YOUR OBJECTIVE: Go through the data below and return each line where the string "then" occurs.

[DATASET CONTENT]

(** The UNIX files under the stub file system, the OpenFile objects (file,
    currentOffset) by address, the processes and threads, the output, the words
    left to read on the standard input. [forked] are the threads given to the
    scheduler, in order; the kernel lock and condition tables (no longer filled)
    are the owners of their entries. *)
Record KState := mkK {
  kvm : VM;
  names : gmap (list Z) Z;
  inodes : gmap Z File;
  opens : gmap Z (Z * Z);
  nextPtr : Z;
  stdin : list (list Z);
  console : list Z;
  threads : gmap Z UThread;
  currentThread : Z;
  processTable : list Process;
  numMailBox : Z;
  forked : list (Z * Start);
  kernelLockTable : list positive;
  kernelCVTable : list positive;
  kstatus : MachineStatus;
  ticks : Z
}.

Definition set_kvm x k := mkK x (names k) (inodes k) (opens k) (nextPtr k) (stdin k) (console k) (threads k) (currentThread k) (processTable k) (numMailBox k) (forked k) (kernelLockTable k) (kernelCVTable k) (kstatus k) (ticks k).
Definition set_files nm ino op nx k := mkK (kvm k) nm ino op nx (stdin k) (console k) (threads k) (currentThread k) (processTable k) (numMailBox k) (forked k) (kernelLockTable k) (kernelCVTable k) (kstatus k) (ticks k).
Definition set_stdin x k := mkK (kvm k) (names k) (inodes k) (opens k) (nextPtr k) x (console k) (threads k) (currentThread k) (processTable k) (numMailBox k) (forked k) (kernelLockTable k) (kernelCVTable k) (kstatus k) (ticks k).
Definition set_console x k := mkK (kvm k) (names k) (inodes k) (opens k) (nextPtr k) (stdin k) x (threads k) (currentThread k) (processTable k) (numMailBox k) (forked k) (kernelLockTable k) (kernelCVTable k) (kstatus k) (ticks k).
Definition set_threads x n k := mkK (kvm k) (names k) (inodes k) (opens k) n (stdin k) (console k) x (currentThread k) (processTable k) (numMailBox k) (forked k) (kernelLockTable k) (kernelCVTable k) (kstatus k) (ticks k).
Definition set_processTable x k := mkK (kvm k) (names k) (inodes k) (opens k) (nextPtr k) (stdin k) (console k) (threads k) (currentThread k) x (numMailBox k) (forked k) (kernelLockTable k) (kernelCVTable k) (kstatus k) (ticks k).
Definition set_numMailBox x k := mkK (kvm k) (names k) (inodes k) (opens k) (nextPtr k) (stdin k) (console k) (threads k) (currentThread k) (processTable k) x (forked k) (kernelLockTable k) (kernelCVTable k) (kstatus k) (ticks k).
Definition set_forked x k := mkK (kvm k) (names k) (inodes k) (opens k) (nextPtr k) (stdin k) (console k) (threads k) (currentThread k) (processTable k) (numMailBox k) x (kernelLockTable k) (kernelCVTable k) (kstatus k) (ticks k).
Definition set_kstatus x k := mkK (kvm k) (names k) (inodes k) (opens k) (nextPtr k) (stdin k) (console k) (threads k) (currentThread k) (processTable k) (numMailBox k) (forked k) (kernelLockTable k) (kernelCVTable k) x (ticks k).

(** What the system calls use of the rest: [new char[n]] (the content of the new
    array), the new page tables' garbage, Thread::Yield, and one exchange with a
    server through the post office ([None]: Send failed). *)
Class KernelEnv := {
  newmem : Z -> list Z;
  newpages : nat -> PageTableEntry;
  newwords : nat -> Z;
  serversCount : Z;
  Yield : Machine * KState -> C (Machine * KState);
  transact : Rpc -> KState -> C (option (list Z) * KState)
}.

Definition lift (f : VM -> VM) (k : KState) : KState := set_kvm (f (kvm k)) k.
Definition lock (l : KLock) : KState -> KState := lift (VM.Acquire l).
Definition unlock (l : KLock) : KState -> KState := lift (VM.Release l).

(** [new char[n]]: a negative size has no meaning. *)
Definition new_chars `{!KernelEnv} (n : Z) : C (list Z) :=
  if n <? 0 then Undef else Ret (newmem n).

(** Bytes copied over the beginning of a buffer. *)
Definition fill (bs buf : list Z) : list Z := bs ++ drop (length bs) buf.

(** A char array as a C string. *)
Fixpoint c_string (buf : list Z) : C (list Z) :=
  match buf with
  | [] => Undef
  | c :: buf => if c =? 0 then Ret [] else let! s := c_string buf in Ret (c :: s)
  end.

(** [printf] and [cout] of a literal. *)
Definition newline : list Z := [10].
Definition say (str : string) (k : KState) : KState := set_console (console k ++ chars str ++ newline) k.

(** ** The stub file system (filesys/filesys.h:42-65, filesys/openfile.h:29-59) *)

(** OpenForWrite creates or truncates; that UNIX allows it is assumed. *)
Definition fs_Create (name : list Z) (k : KState) : KState :=
  match names k !! name with
  | Some i => set_files (names k) (<[i := []]> (inodes k)) (opens k) (nextPtr k) k
  | None =>
      let i := nextPtr k in
      set_files (<[name := i]> (names k)) (<[i := []]> (inodes k)) (opens k) (i + 1) k
  end.

(** The address of a new OpenFile, or NULL. *)
Definition fs_Open (name : list Z) (k : KState) : Z * KState :=
  match names k !! name with
  | None => (NULL, k)
  | Some i =>
      let p := nextPtr k in
      (p, set_files (names k) (inodes k) (<[p := (i, 0)]> (opens k)) (p + 1) k)
  end.

Definition open_file (p : Z) (k : KState) : C (Z * Z * File) :=
  match opens k !! p with
  | Some (i, off) => match inodes k !! i with Some f => Ret (i, off, f) | None => Undef end
  | None => Undef
  end.

(** OpenFile::Read and OpenFile::Write. *)
Definition file_Read (p n : Z) (k : KState) : C (list Z * KState) :=
  let! (i, off, f) := open_file p k in
  let! d := VM.ReadAt f n off in
  let off := off + Z.of_nat (length d) in
  Ret (d, set_files (names k) (inodes k) (<[p := (i, off)]> (opens k)) (nextPtr k) k).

[/DATASET CONTENT]

PROBLEM SOLUTION:
  if n <? 0 then Undef else Ret (newmem n).
  | c :: buf => if c =? 0 then Ret [] else let! s := c_string buf in Ret (c :: s)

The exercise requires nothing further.